Prompt. Among the records that follow, find the line with "Lemma register_other x" and the line with "v_connections (registerUnavailablePoint (v_nextX". Set down those lines and all lines between them exactly, without adding anything.

(Stored data)

(* ===== verification/GitGraph.v ===== *)
(** The lanes of the commit graph
    (packages/client/src/workspace-panel/git-graph: layout.ts, the edges of layout-path.ts,
    the paging of state.ts).

    A vertex is named by its row, its index in [vertices]; the objects of the source are
    the elements of that list, updated in place.  [layout_loop] is the [while] of
    [buildGitGraphLayout] and [follow] the [for (;;)] of [determinePath]; their fuel counts
    iterations, [None] is a loop still running.  An edge keeps the grid points and the
    locks its SVG path is made of; the path text itself (pixels, [toFixed]) is not
    modelled. *)

From stdpp Require Import base list.
From Stdlib Require Import ZArith Lia ZifyBool.
From S2P Require Import Prelude JsText JsMap.

Open Scope Z_scope.

#[local] Set Warnings "-clear-no-such-hyp".

(** ** Commits *)

(** The fields of a [GitHistoryItem] the graph reads. *)
Record GitHistoryItem := mkItem { it_id : jsstring; it_parentIds : list jsstring }.

Record GitGraphGrid := mkGrid { grid_x : Z; grid_y : Z; grid_offsetX : Z; grid_offsetY : Z }.

Definition GIT_GRAPH_DEFAULT_GRID : GitGraphGrid := mkGrid 16 24 16 12.

(** [GIT_GRAPH_COLORS.length]: the reference colour and five lane colours. *)
Definition GIT_GRAPH_COLORS_length : nat := 6.

Record GitGraphVertex := mkGraphVertex
  { gv_commitId : jsstring; gv_row : nat; gv_column : Z; gv_colorIndex : nat; gv_isCurrentHead : bool }.

Record GridPoint := mkPoint { pt_x : Z; pt_y : nat }.

(** [e_stub]: the line ends 0.6 rows below its only point, as [makeOffPageEdge] draws it. *)
Record GitGraphEdge := mkEdge
  { e_fromCommitId : jsstring; e_toCommitId : jsstring; e_colorIndex : nat;
    e_points : list GridPoint; e_locks : list bool; e_isMerge : bool; e_stub : bool }.

Record GitGraphLayout := mkLayout
  { l_vertices : list GitGraphVertex; l_edges : list GitGraphEdge; l_columnCount : Z; l_width : Z }.

Record ParentEntry := mkEntry { pe_targetIndex : option nat; pe_sha : jsstring }.

(** A connection is the row of its target and its colour. *)
Record MutableVertex := mkVertex
  { v_commitId : jsstring; v_parentEntries : list ParentEntry; v_nextParentPtr : nat;
    v_x : Z; v_nextX : Z; v_colour : option nat; v_connections : jsmap (nat * nat) }.

#[export] Instance MutableVertex_inhabited : Inhabited MutableVertex :=
  populate (mkVertex [] [] 0 0 0 None []).

(** ** Operations of a vertex *)

Definition pointOf (v : MutableVertex) (row : nat) : GridPoint := mkPoint (v_x v) row.
Definition nextPointOf (v : MutableVertex) (row : nat) : GridPoint := mkPoint (v_nextX v) row.

Definition registerUnavailablePoint (x : Z) (targetIndex colour : nat) (v : MutableVertex) : MutableVertex :=
  if negb (x =? v_nextX v) then v else
  mkVertex (v_commitId v) (v_parentEntries v) (v_nextParentPtr v) (v_x v) (x + 1) (v_colour v)
    (map_set x (targetIndex, colour) (v_connections v)).

Definition getPointConnectingTo (v : MutableVertex) (row targetIndex colour : nat) : option GridPoint :=
  match List.find (fun c => (fst (snd c) =? targetIndex)%nat && (snd (snd c) =? colour)%nat) (v_connections v) with
  | Some (x, _) => Some (mkPoint x row)
  | None => None
  end.

(** [v.nextParentPtr++]. *)
Definition bump (v : MutableVertex) : MutableVertex :=
  mkVertex (v_commitId v) (v_parentEntries v) (S (v_nextParentPtr v)) (v_x v) (v_nextX v) (v_colour v) (v_connections v).

(** [Object.assign(v, { colour, x })]. *)
Definition place (colour : nat) (x : Z) (v : MutableVertex) : MutableVertex :=
  mkVertex (v_commitId v) (v_parentEntries v) (v_nextParentPtr v) x (v_nextX v) (Some colour) (v_connections v).

Definition on_branch (v : MutableVertex) : bool := match v_colour v with Some _ => true | None => false end.

Definition nextEntry (v : MutableVertex) : option ParentEntry := v_parentEntries v !! v_nextParentPtr v.

Definition is_merge (v : MutableVertex) : bool := (1 <? List.length (v_parentEntries v))%nat.

(** The row [indexById] holds for an id: the last item of that id. *)
Fixpoint index_by_id (row : nat) (items : list GitHistoryItem) (id : jsstring) : option nat :=
  match items with
  | [] => None
  | item :: rest =>
      match index_by_id (S row) rest id with
      | Some i => Some i
      | None => if bool_decide (it_id item = id) then Some row else None
      end
  end.

Definition new_vertex (items : list GitHistoryItem) (item : GitHistoryItem) : MutableVertex :=
  mkVertex (it_id item) (map (fun sha => mkEntry (index_by_id 0 items sha) sha) (it_parentIds item)) 0 0 0 None [].

Definition buildVertices (items : list GitHistoryItem) : list MutableVertex := map (new_vertex items) items.

(** The colour taken and the colours, grown by one when none is free. *)
Fixpoint available_from (i : nat) (availableColours : list nat) (startAt : nat) : option nat :=
  match availableColours with
  | [] => None
  | row :: rest => if (row <? startAt)%nat then Some i else available_from (S i) rest startAt
  end.

Definition getAvailableColour (availableColours : list nat) (startAt : nat) : nat * list nat :=
  match available_from 0 availableColours startAt with
  | Some i => (i, availableColours)
  | None => (List.length availableColours, availableColours ++ [0%nat])
  end.

Definition makeEdge (fromCommitId toCommitId : jsstring) (colour : nat) (points : list GridPoint)
    (locks : list bool) (isMerge : bool) : GitGraphEdge :=
  mkEdge fromCommitId toCommitId (colour mod GIT_GRAPH_COLORS_length) points locks isMerge false.

Definition makeOffPageEdge (childId parentSha : jsstring) (colour : nat) (lastPoint : GridPoint)
    (isMerge : bool) : GitGraphEdge :=
  mkEdge childId parentSha (colour mod GIT_GRAPH_COLORS_length) [lastPoint] [true] isMerge true.

(** ** determinePath *)

(** [determinePath] works on the vertices, the colours and the edges. *)
Record Graph := mkGraph { g_vertices : list MutableVertex; g_colours : list nat; g_edges : list GitGraphEdge }.

(** A line under way: the vertices, its last point, its points and its locks. *)
Record Line := mkLine
  { ln_vertices : list MutableVertex; ln_last : GridPoint; ln_points : list GridPoint; ln_locks : list bool }.

(** The line of a merge: down the rows until a line towards the target is met. *)
Fixpoint connect_rows (rows : list nat) (target colour : nat) (l : Line) : Line * bool :=
  match rows with
  | [] => (l, false)
  | row :: rest =>
      let curV := ln_vertices l !!! row in
      let connecting := getPointConnectingTo curV row target colour in
      let found := match connecting with Some _ => true | None => false end in
      let curPoint := default (nextPointOf curV row) connecting in
      let lock := if negb found && negb (row =? target)%nat then pt_x (ln_last l) <? pt_x curPoint else true in
      let l := mkLine (alter (registerUnavailablePoint (pt_x curPoint) target colour) row (ln_vertices l))
                 curPoint (ln_points l ++ [curPoint]) (ln_locks l ++ [lock]) in
      if found then (l, true) else connect_rows rest target colour l
  end.

(** The line of a branch: down the rows to the target. *)
Fixpoint walk_rows (rows : list nat) (target colour : nat) (l : Line) : Line :=
  match rows with
  | [] => l
  | row :: rest =>
      let curV := ln_vertices l !!! row in
      let curPoint := if (row =? target)%nat && on_branch curV then pointOf curV row else nextPointOf curV row in
      let l := mkLine (alter (registerUnavailablePoint (pt_x curPoint) target colour) row (ln_vertices l))
                 curPoint (ln_points l ++ [curPoint]) (ln_locks l ++ [pt_x (ln_last l) <? pt_x curPoint]) in
      if (row =? target)%nat then l else walk_rows rest target colour l
  end.

Definition rows_from (row : nat) (vs : list MutableVertex) : list nat := seq row (List.length vs - row).

(** The branch from [vertex] on: the vertices, the edges and [finalRow]. *)
Fixpoint follow (fuel : nat) (vs : list MutableVertex) (edges : list GitGraphEdge) (vertex row : nat)
    (lastPoint : GridPoint) (colour : nat) : option (list MutableVertex * list GitGraphEdge * nat) :=
  match fuel with
  | O => None
  | S fuel =>
      let v := vs !!! vertex in
      match nextEntry v with
      | None => Some (vs, edges, List.length vs)
      | Some parentEntry =>
          let off_page (sha : jsstring) :=
            Some (alter bump vertex vs,
                  edges ++ [makeOffPageEdge (v_commitId v) sha colour lastPoint (is_merge v)], List.length vs) in
          match pe_targetIndex parentEntry with
          | None => off_page (pe_sha parentEntry)
          | Some targetIndex =>
              if (targetIndex <? row)%nat then off_page (v_commitId (vs !!! targetIndex)) else
              let l := walk_rows (rows_from row vs) targetIndex colour (mkLine vs lastPoint [lastPoint] []) in
              let vs := alter bump vertex (ln_vertices l) in
              let parentVertex := vs !!! targetIndex in
              let edges := edges ++ [makeEdge (v_commitId v) (v_commitId parentVertex) colour
                                       (ln_points l) (ln_locks l) (is_merge v)] in
              if on_branch parentVertex then Some (vs, edges, S targetIndex)
              else follow fuel (alter (place colour (pt_x (ln_last l))) targetIndex vs) edges targetIndex
                     (S targetIndex) (ln_last l) colour
          end
      end
  end.

(** What a merge that joins a line drawn already joins: the row and the colour. *)
Definition merge_connect (vs : list MutableVertex) (startAt : nat) : option (nat * nat) :=
  let startVertex := vs !!! startAt in
  match nextEntry startVertex with
  | Some (mkEntry (Some targetIndex) _) =>
      if is_merge startVertex && on_branch startVertex then
        match v_colour (vs !!! targetIndex) with Some colour => Some (targetIndex, colour) | None => None end
      else None
  | _ => None
  end.

Definition determinePath (fuel startAt : nat) (g : Graph) : option Graph :=
  let vs := g_vertices g in
  let startVertex := vs !!! startAt in
  match merge_connect vs startAt with
  | Some (targetIndex, colour) =>
      let start := pointOf startVertex startAt in
      let '(l, found) := connect_rows (rows_from (S startAt) vs) targetIndex colour (mkLine vs start [start] []) in
      Some (mkGraph (if found then alter bump startAt (ln_vertices l) else ln_vertices l) (g_colours g)
        (g_edges g ++ [makeEdge (v_commitId startVertex) (v_commitId (vs !!! targetIndex)) colour
                         (ln_points l) (ln_locks l) true]))
  | None =>
      let '(colour, colours) := getAvailableColour (g_colours g) startAt in
      let lastPoint := if on_branch startVertex then pointOf startVertex startAt else nextPointOf startVertex startAt in
      let vs := if on_branch startVertex then vs else alter (place colour (pt_x lastPoint)) startAt vs in
      let vs := alter (registerUnavailablePoint (pt_x lastPoint) startAt colour) startAt vs in
      match follow fuel vs (g_edges g) startAt (S startAt) lastPoint colour with
      | Some (vs, edges, finalRow) => Some (mkGraph vs (<[colour := finalRow]> colours) edges)
      | None => None
      end
  end.

(** ** buildGitGraphLayout *)

Definition unfinished (v : MutableVertex) : bool :=
  (v_nextParentPtr v <? List.length (v_parentEntries v))%nat || negb (on_branch v).

(** [while (i < vertices.length)]. *)
Fixpoint layout_loop (fuel i : nat) (g : Graph) : option Graph :=
  match fuel with
  | O => None
  | S fuel =>
      if (i <? List.length (g_vertices g))%nat then
        if unfinished (g_vertices g !!! i) then
          match determinePath (S (List.length (g_vertices g))) i g with
          | Some g => layout_loop fuel i g
          | None => None
          end
        else layout_loop fuel (S i) g
      else Some g
  end.

Definition out_vertex (headCommitId : option jsstring) (row : nat) (v : MutableVertex) : GitGraphVertex :=
  mkGraphVertex (v_commitId v) row (v_x v) (default 0%nat (v_colour v) mod GIT_GRAPH_COLORS_length)
    (match headCommitId with Some id => bool_decide (v_commitId v = id) | None => false end).

Definition max_of (f : MutableVertex -> Z) (vs : list MutableVertex) : Z :=
  fold_left (fun m v => Z.max m (f v)) vs 0.

Definition layout_of (grid : GitGraphGrid) (headCommitId : option jsstring) (g : Graph) : GitGraphLayout :=
  mkLayout (imap (out_vertex headCommitId) (g_vertices g)) (g_edges g) (max_of v_x (g_vertices g) + 1)
    (grid_offsetX grid * 2 + Z.max 0 (max_of v_nextX (g_vertices g) - 1) * grid_x grid).

Definition start_graph (items : list GitHistoryItem) : Graph := mkGraph (buildVertices items) [] [].

Definition buildGitGraphLayout (fuel : nat) (grid : GitGraphGrid) (headCommitId : option jsstring)
    (items : list GitHistoryItem) : option GitGraphLayout :=
  match items with
  | [] => Some (mkLayout [] [] 0 0)
  | _ =>
      match layout_loop fuel 0 (start_graph items) with
      | Some g => Some (layout_of grid headCommitId g)
      | None => None
      end
  end.

(** ** Pages (state.ts) *)

(** [dedupeGitHistoryItems]. *)
Fixpoint append_new (seen : list jsstring) (appended : list GitHistoryItem) : list GitHistoryItem :=
  match appended with
  | [] => []
  | item :: rest =>
      if bool_decide (it_id item ∈ seen) then append_new seen rest
      else item :: append_new (it_id item :: seen) rest
  end.

Definition dedupeGitHistoryItems (existing appended : list GitHistoryItem) : list GitHistoryItem :=
  existing ++ append_new (map it_id existing) appended.
(* ===== verification/GitGraphSpec.v ===== *)
(** The layout of the commit graph: for commits listed before their parents, as git lists
    them, the layout ends, draws each parent link once, and its lines meet the commits
    they link; for other lists it may not end. *)

From stdpp Require Import base list.
From Stdlib Require Import ZArith Lia ZifyBool.
From S2P Require Import Prelude JsText JsMap GitGraph.

Open Scope Z_scope.

#[local] Set Warnings "-clear-no-such-hyp".

Implicit Types (vs : list MutableVertex) (v w : MutableVertex).

(** ** Vertices *)

(** What registering a point leaves alone. *)
Definition summary v : jsstring * list ParentEntry * nat * Z * option nat :=
  (v_commitId v, v_parentEntries v, v_nextParentPtr v, v_x v, v_colour v).

(** What no operation changes. *)
Definition static v : jsstring * list ParentEntry := (v_commitId v, v_parentEntries v).

(** The connections of the vertex at row [i]: below its next column, and towards itself
    exactly the one of its own place, once it has a colour. *)
Record vertex_ok (i : nat) v : Prop := {
  vo_ptr : (v_nextParentPtr v <= List.length (v_parentEntries v))%nat;
  vo_keys : forall x t, (x, t) ∈ v_connections v -> x < v_nextX v;
  vo_placed : forall c, v_colour v = Some c -> (v_x v, (i, c)) ∈ v_connections v;
  vo_own : forall x c, (x, (i, c)) ∈ v_connections v -> v_colour v = Some c /\ v_x v = x }.

Definition vertices_ok vs : Prop := forall i v, vs !! i = Some v -> vertex_ok i v.

Lemma register_summary x t c v : summary (registerUnavailablePoint x t c v) = summary v.
Proof. unfold registerUnavailablePoint. by destruct (negb _). Qed.

Lemma register_other x t c v : x <> v_nextX v -> registerUnavailablePoint x t c v = v.
Proof. intros H. unfold registerUnavailablePoint. by replace (x =? v_nextX v) with false by lia. Qed.

Lemma register_connections i t c v : vertex_ok i v ->
  v_connections (registerUnavailablePoint (v_nextX v) t c v) = v_connections v ++ [(v_nextX v, (t, c))] /\
  v_nextX (registerUnavailablePoint (v_nextX v) t c v) = v_nextX v + 1.
Proof.
  intros H. unfold registerUnavailablePoint. rewrite Z.eqb_refl. cbn. split; [|done]. apply map_set_new, map_get_None.
  intros Hin. apply list_elem_of_fmap in Hin as ([x tc] & E & Hin). apply (vo_keys _ _ H) in Hin. cbn in E. lia.
Qed.
(* ===== verification/PaneIdentity.v ===== *)
(** Identities of terminal panes (packages/protocol/typescript/src/terminal/pane-identity.ts
    and packages/client/src/terminal-pane/pane-manager: mint-stable-pane-id.ts,
    pane-identity-registry.ts).

    A pane has a number inside its manager and a durable leaf id, a lowercase UUID, which
    layouts and pane keys name it by.  The random source and [crypto.randomUUID] are
    parameters: what they answer is an argument of [mintStablePaneId], and the ids minted
    in a run are a stream [mint] read through a counter. *)

From stdpp Require Import base list sets strings.
From Stdlib Require Import ZArith Lia ZifyBool.
From S2P Require Import Prelude JsText Json JsMap JsRecord.

#[local] Set Warnings "-clear-no-such-hyp".

(** ** Leaf ids: UUID_RE *)

Definition is_hex (c : Z) : bool := between 0x30 c 0x39 || between 0x61 c 0x66.

(** The classes of the 36 units of [UUID_RE]. *)
Definition UUID_RE : list (Z -> bool) :=
  replicate 8 is_hex ++ [Z.eqb 0x2d]
  ++ replicate 4 is_hex ++ [Z.eqb 0x2d; fun c => between 0x31 c 0x35]
  ++ replicate 3 is_hex ++ [Z.eqb 0x2d; fun c => between 0x38 c 0x39 || between 0x61 c 0x62]
  ++ replicate 3 is_hex ++ [Z.eqb 0x2d] ++ replicate 12 is_hex.

Fixpoint matches (classes : list (Z -> bool)) (s : jsstring) : bool :=
  match classes, s with
  | [], [] => true
  | p :: classes', c :: s' => p c && matches classes' s'
  | _, _ => false
  end.

Definition isStablePaneId (value : jsstring) : bool := matches UUID_RE value.

Definition isTerminalLeafId (value : jsstring) : bool := isStablePaneId value.

#[global] Arguments isTerminalLeafId : simpl never.

(** ** Pane keys *)

(** [None] is the error that is thrown. *)
Definition makePaneKey (tabId stableLeafId : jsstring) : option jsstring :=
  if bool_decide (tabId = []) || bool_decide (0x3a ∈ tabId) then None
  else if negb (isTerminalLeafId stableLeafId) then None
  else Some (tabId ++ [0x3a] ++ stableLeafId).

Record ParsedPaneKey := mkParsedPaneKey {
  pk_tabId : jsstring;
  pk_leafId : jsstring;
  pk_stablePaneId : jsstring
}.
(** [splitManagedPane] with the element at [p] as its container, which [place] rearranges
    when the new pane goes first. *)
Definition splitManagedPane (direction : TerminalPaneSplitDirection) (ratio : option spec_float)
    (leafIdHint ptyId : option jsstring) (before : bool) (p : path) (m : PaneManager)
    : option (Z * PaneManager) :=
  match createPaneInternal leafIdHint m with
  | None => None
  | Some (id, leafId, m) =>
      let wrap existing :=
        let split := wrapInSplit (pane id leafId) direction ratio existing in
        if before then placeCreatedPaneBeforeSource split else split in
      let root := match pm_root m with Some t => Some (update_at p wrap t) | None => None end in
      Some (id, emit_event LayoutChanged (publishPaneCreated id leafId ptyId (with_root m root (Some id))))
  end.

Definition container_path (paneId : Z) (m : PaneManager) : option path :=
  match map_get paneId (pm_panes m), pm_root m with
  | Some _, Some t => path_to paneId t
  | _, _ => None
  end.

(** [None] outside is the loop of [mintUnclaimedLeafId] that did not end; [None] inside is
    the answer null. *)
Definition splitPane (paneId : Z) (direction : TerminalPaneSplitDirection) (ratio : option spec_float)
    (leafIdHint : option jsstring) (m : PaneManager) : option (option Z * PaneManager) :=
  match container_path paneId m with
  | None => Some (None, m)
  | Some p =>
      match splitManagedPane direction ratio leafIdHint None false p m with
      | None => None
      | Some (id, m) => Some (Some id, m)
      end
  end.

Response to the exercise.
Lemma register_other x t c v : x <> v_nextX v -> registerUnavailablePoint x t c v = v.
Proof. intros H. unfold registerUnavailablePoint. by replace (x =? v_nextX v) with false by lia. Qed.

Lemma register_connections i t c v : vertex_ok i v ->
  v_connections (registerUnavailablePoint (v_nextX v) t c v) = v_connections v ++ [(v_nextX v, (t, c))] /\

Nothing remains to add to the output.